Normally when I post a picture of Sherman or Leroy getting a bath I get asked how often I bathe them.
I always think that this is one of those questions that doesn’t have a straight forward answer. All dogs are different and it depends on the dog’s coat, what activities they are doing and how dirty they are.
For us personally, it goes a little like this:
The Easy Answer Now
I bathe Sherman and Leroy about every 3-4 months.
The Answer I Would have Given 5 Years Ago
Sherman and Leroy get a bath about once a week during show season.
The Not-So-Easy Answer
Sherman and Leroy get a bath as needed. If they stink, if they feel dirty, if they have blowout diarrhea, if they roll in poop, if they get super muddy or if Sherman has crusty slobber legs.
The Truth About How Often To Give a Newfoundland dog a bath
There’s no correct answer to how often a Newfoundland should get a bath.
I don’t know what’s written in the Newfie handbook but my advice would be to give your Newfie a bath when they need one.
Do they swim often? Do they have skin issues? Do they roll in poop? Do they have crusty slobber dried on certain body parts? Do they lay in the house all day?
Do they smell?
Before You Give Your Newf a Bath
Before you give your Newfoundland a bath you should first comb and brush the entire dog.
Brushing and line combing is what really keeps the coat healthy.
Remember that Newfs have a double coat.
Their outer coat catches the dirt and debris so brushing that out daily helps to clean the coat and remove loose hair.
You’ll also want to remove any mats before you wet the coat. Mats on a dog will only get worse when they are wet so removing them with a mat splitter, greyhound comb or clippers is recommended.
Mats usually like to form under the front leg (think armpit), on the hair on the front legs, on the back legs, on the inside of the thighs, behind the ears and on the bottom of the pads.
You can also blow their coat out with a high velocity blow dryer. This not only removes debris and loose hair but also blows out the dust and dander making bath time much easier and productive.
You’ll want to spray the dog with lukewarm to saturate the coat down to the skin. This may take a little bit of time because Newf’s have a waterproof coat and just when you think they are wet enough they shake and look completely dry!
Be patient and keep that water flowing. Be careful around the face, especially the eyes and if you’re concerned about getting water in the ears, you can gently place a cotton ball in each ear for the bathing process.
When the coat is wet you can apply the shampoo. Make sure that if you’re using a concentrate shampoo that you dilute following the directions on the bottle.
Lather up the shampoo making sure to reach the skin.
When you’ve applied and lathered the shampoo on the entire dog, rinse, rinse and rinse some more.
Make sure all of the shampoo has been washed away. Leaving shampoo on the coat and skin can cause irritation and leave a flaky residue behind.
Time to Dry
Next comes the drying.
Using your high-velocity dog dryer start at the top of the dog and work your way down. You’ll want to blow dry the way that the coat lays and pay attention to the skin as you go. This is a great time to check your Newf’s skin for any issues such as sores, flakey skin, hot spots, ticks, and fleas.

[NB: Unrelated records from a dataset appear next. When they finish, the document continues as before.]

Lemma ignore_writes patterns ignore h : follows (may_call (NodeIgnore patterns ignore)) h (runIgnore k f patterns ignore) any.
Proof.
  eapply follows_bind; [apply does_list|]. intros nodes h1 H1 Hl. cbv beta in Hl. eapply follows_bind; [by apply (does_match _ _ _ _ (fun _ => True))|].
  intros matched h2 H2 Hm. cbv beta in Hm. destruct (bool_decide (matched = []) || gf_DryRun f) eqn:Edry; [by apply follows_ret|].
  apply orb_false_iff in Edry as [_ Hdry]. eapply follows_bind; [|intros; by apply follows_ret]. apply follows_loop. intros errs n Hn.
  cbv zeta. case_if; [by apply follows_ret|].
  eapply follows_bind; [|intros; by apply follows_ret]. eapply follows_try.
  assert (Hmay : may_call (NodeIgnore patterns ignore) h2 (PatchNode n (metadata_patch "labels" NodeIgnoreLabel (if ignore then JString labelValueTrue else JNull)))).
  { intros _. split; [done|]. split; [by left|]. split; [done|]. eapply Listed_weaken; [|by apply Hm]. by intros nodes' [? _]. }
  destruct ignore; by apply follows_wrap, does_send.
Qed.

Lemma lifecycle_writes cfg name confirm h : follows (may_call (Lifecycle cfg name confirm)) h (lifecycle k f cfg name confirm) any.
Proof.
  apply does_confirmed; [intros; apply does_lifecycle_asks|]. intros h1 H1 _ Hagreed.
  eapply follows_bind; [apply reads_only, reads_groups|]. intros _ h2 H2 _. destruct (gf_DryRun f) eqn:Hdry; [by apply follows_ret|].
  eapply follows_bind; [apply does_GetSkyhook|]. intros nw h3 H3 _.
  eapply follows_bind; [apply reads_only, reads_operator_version, reads_ResolveNamespace|]. intros v h4 H4 _.
  case_if; [case_bool_decide; apply follows_raise|].
  assert (Hmay : may_call (Lifecycle cfg name confirm) h4 (PatchNodeWright name (metadata_patch "annotations" (lc_annotation cfg) (if lc_set cfg then JString "true" else JNull)))).
  { intros _. split; [done|]. split; [|done]. eapply agreed_prefix; [|exact Hagreed]. by repeat (etrans; [eassumption|]). }
  destruct (lc_set cfg); by apply follows_wrap, does_send.
Qed.

Lemma policy_reset_writes name confirm h : follows (may_call (DeploymentPolicyReset name confirm)) h (runDeploymentPolicyReset k f name confirm) any.
Proof.
  eapply follows_bind; [apply follows_wrap, does_GetSkyhook|]. intros nw h1 H1 _. case_bool_decide; [by apply follows_ret|].
  apply does_confirmed; [intros; apply does_promptConfirmation|]. intros h2 H2 Hdry Hagreed. apply follows_wrap, follows_wrap, does_send.
  by intros _.
Qed.

(** C24: The command line plugin writes what it is asked to, and only that.
    Whatever the cluster answers, a command writes nothing in a dry run and
    nothing before the user has agreed, on the command line or at the terminal.
    What it writes then is what the command names: [update-state] and [package
    rerun] the entry of one package of the resource in the state that a node was
    listed with, [reset] of a package the entries of that package, the other resets
    the keys of the resource on nodes that have some, [ignore] one label of nodes
    that the patterns match, [pause] and the like one annotation of one
    resource. *)
Theorem commands_write_as_told c s : exists t, trace (execute k f c s).1 = trace s ++ t /\
  forall t1 e t2, t = t1 ++ e :: t2 -> is_write e = true ->
    gf_DryRun f = false /\ agreed (confirms c) (trace s ++ t1) /\ write_of c (trace s ++ t1) e.
Proof.
  assert (Hs : forall run h, (forall h, follows (may_call c) h run any) -> follows (may_call c) h (served k run) any).
  { intros run h H. eapply follows_bind; [apply reads_only, reads_groups|]. intros. apply H. }
  apply (follows_done (may_call c) (trace s) (execute k f c) any); [|done]. destruct c; cbn [execute].
  - apply Hs. intros. apply update_writes.
  - apply Hs. intros. apply reset_writes.
  - case_bool_decide; [apply follows_raise|]. apply Hs. intros. apply node_reset_writes.
  - eapply follows_bind; [by apply (follows_lift _ _ _ any)|]. intros _ h _ _. apply Hs. intros. apply rerun_writes.
  - apply Hs. intros. apply ignore_writes.
  - apply lifecycle_writes.
  - apply Hs. intros. apply policy_reset_writes.
Qed.

End Writes.
Fixpoint restore_devices (lim : Limits) (ds : list DeviceRecord)
    (acc : gmap Z DeviceRecord) : Result (gmap Z DeviceRecord) :=
  match ds with
  | [] => Ok acc
  | d :: ds' =>
      if max_devices lim <=? msize acc then
        err ErrorCode.RESOURCE_LIMIT "too many devices in durable state"
      else if is_nil (dev_id d) || negb (gen_valid (dev_generation d)) then
        err ErrorCode.INTEGRITY_FAILURE "invalid device in durable state"
      else restore_devices lim ds' (emplace (dev_id d) d acc)
  end.

Definition restored_link (l : LinkRecord) : LinkRecord :=
  revalidate_link "revalidation required after durable-state restore" l.

Fixpoint restore_links (lim : Limits) (dm : gmap Z DeviceRecord) (ls : list LinkRecord)
    (acc : gmap Z LinkRecord) : Result (gmap Z LinkRecord) :=
  match ls with
  | [] => Ok acc
  | l :: ls' =>
      if max_links lim <=? msize acc then
        err ErrorCode.RESOURCE_LIMIT "too many links in durable state"
      else if is_nil (lk_id l) || negb (gen_valid (lk_generation l)) ||
              (lk_source l =? lk_target l) then
        err ErrorCode.INTEGRITY_FAILURE "invalid link in durable state"
      else if bool_decide (dm !! lk_source l = None) || bool_decide (dm !! lk_target l = None) then
        err ErrorCode.INTEGRITY_FAILURE "link references unknown device"
      else restore_links lim dm ls' (emplace (lk_id l) (restored_link l) acc)
  end.

Definition restored_device (d : DeviceRecord) : DeviceRecord :=
  if bool_decide (is_Some (dev_owner_worker d)) || bool_decide (is_Some (dev_owner_boot d))
  then device_set_health DeviceHealthState.REVALIDATION_REQUIRED d else d.

Definition restore_durable_state (ds : DurableState) (r : Registry) : M (Result unit * Registry) :=
  if bool_decide (ds_format_version ds ≠ durable_format_version) then
    reject r ErrorCode.INTEGRITY_FAILURE "unsupported durable state version"
  else
    let g := if topology_gen (state_ r) <? ds_topology_generation ds
             then ds_topology_generation ds else topology_gen (state_ r) in
    match restore_devices (limits_ r) (ds_devices ds) ∅ with
    | Err e => ret (Err e, r)
    | Ok dm =>
        match restore_links (limits_ r) dm (ds_links ds) ∅ with
        | Err e => ret (Err e, r)
        | Ok lm =>
            let* o := make_observation "restore" 0 0
                        (mkEvidence EvidenceClass.UNSUPPORTED Provenance.PERSISTED "persistence"
                           "durable state restored; dynamic evidence requires revalidation")
                        "durable state restored" in
            ret (commit r (advance (gen_next g)
              (mkState g (restored_device <$> dm) lm [] [o])))
        end
    end.

(** ** The registry as a transition system *)

(** The mutating calls of the public interface. *)
Inductive Op :=
| UpsertDevice (d : DeviceRecord)
| RemoveDevice (d : Z)
| UpsertLink (l : LinkRecord)
| RemoveLink (l : Z)
| UpdateLinkState (l : Z) (st : LinkOperationalState) (ev : Evidence) (deg : bool) (note : string)
| UpdateDeviceHealth (d : Z) (h : DeviceHealthState) (ev : Evidence)
| AdvanceTopology (ev : Evidence)
| PublishObservation (o : Observation)
| PublishMeasurement (m : MeasurementRecord)
| MarkRevalidation
| RestoreDurable (ds : DurableState).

Using a brush as dry is a good way to remove some of the water from the coat and try to stay away from blowing in circles. This will cause the hair to twist and become knotted and it’s not fun to try and unknot it when it happens.
Completely drying a Newf can take up to a few hours depending on what type of dog dryer that you have but making sure that it’s dried down to the skin will help hot spots from forming.
It’s not recommended to use a human blow dryer on a Newfoundland because it can become too hot and burn the skin. Not to mention it does not have enough power to dry a double coated breed.
The next step would be to trim your Newfoundland but if you’re leaving the trimming to a professional then the next step would be to give your dog a special treat or tons of praise for being such a patient Newf during their at-home spa day!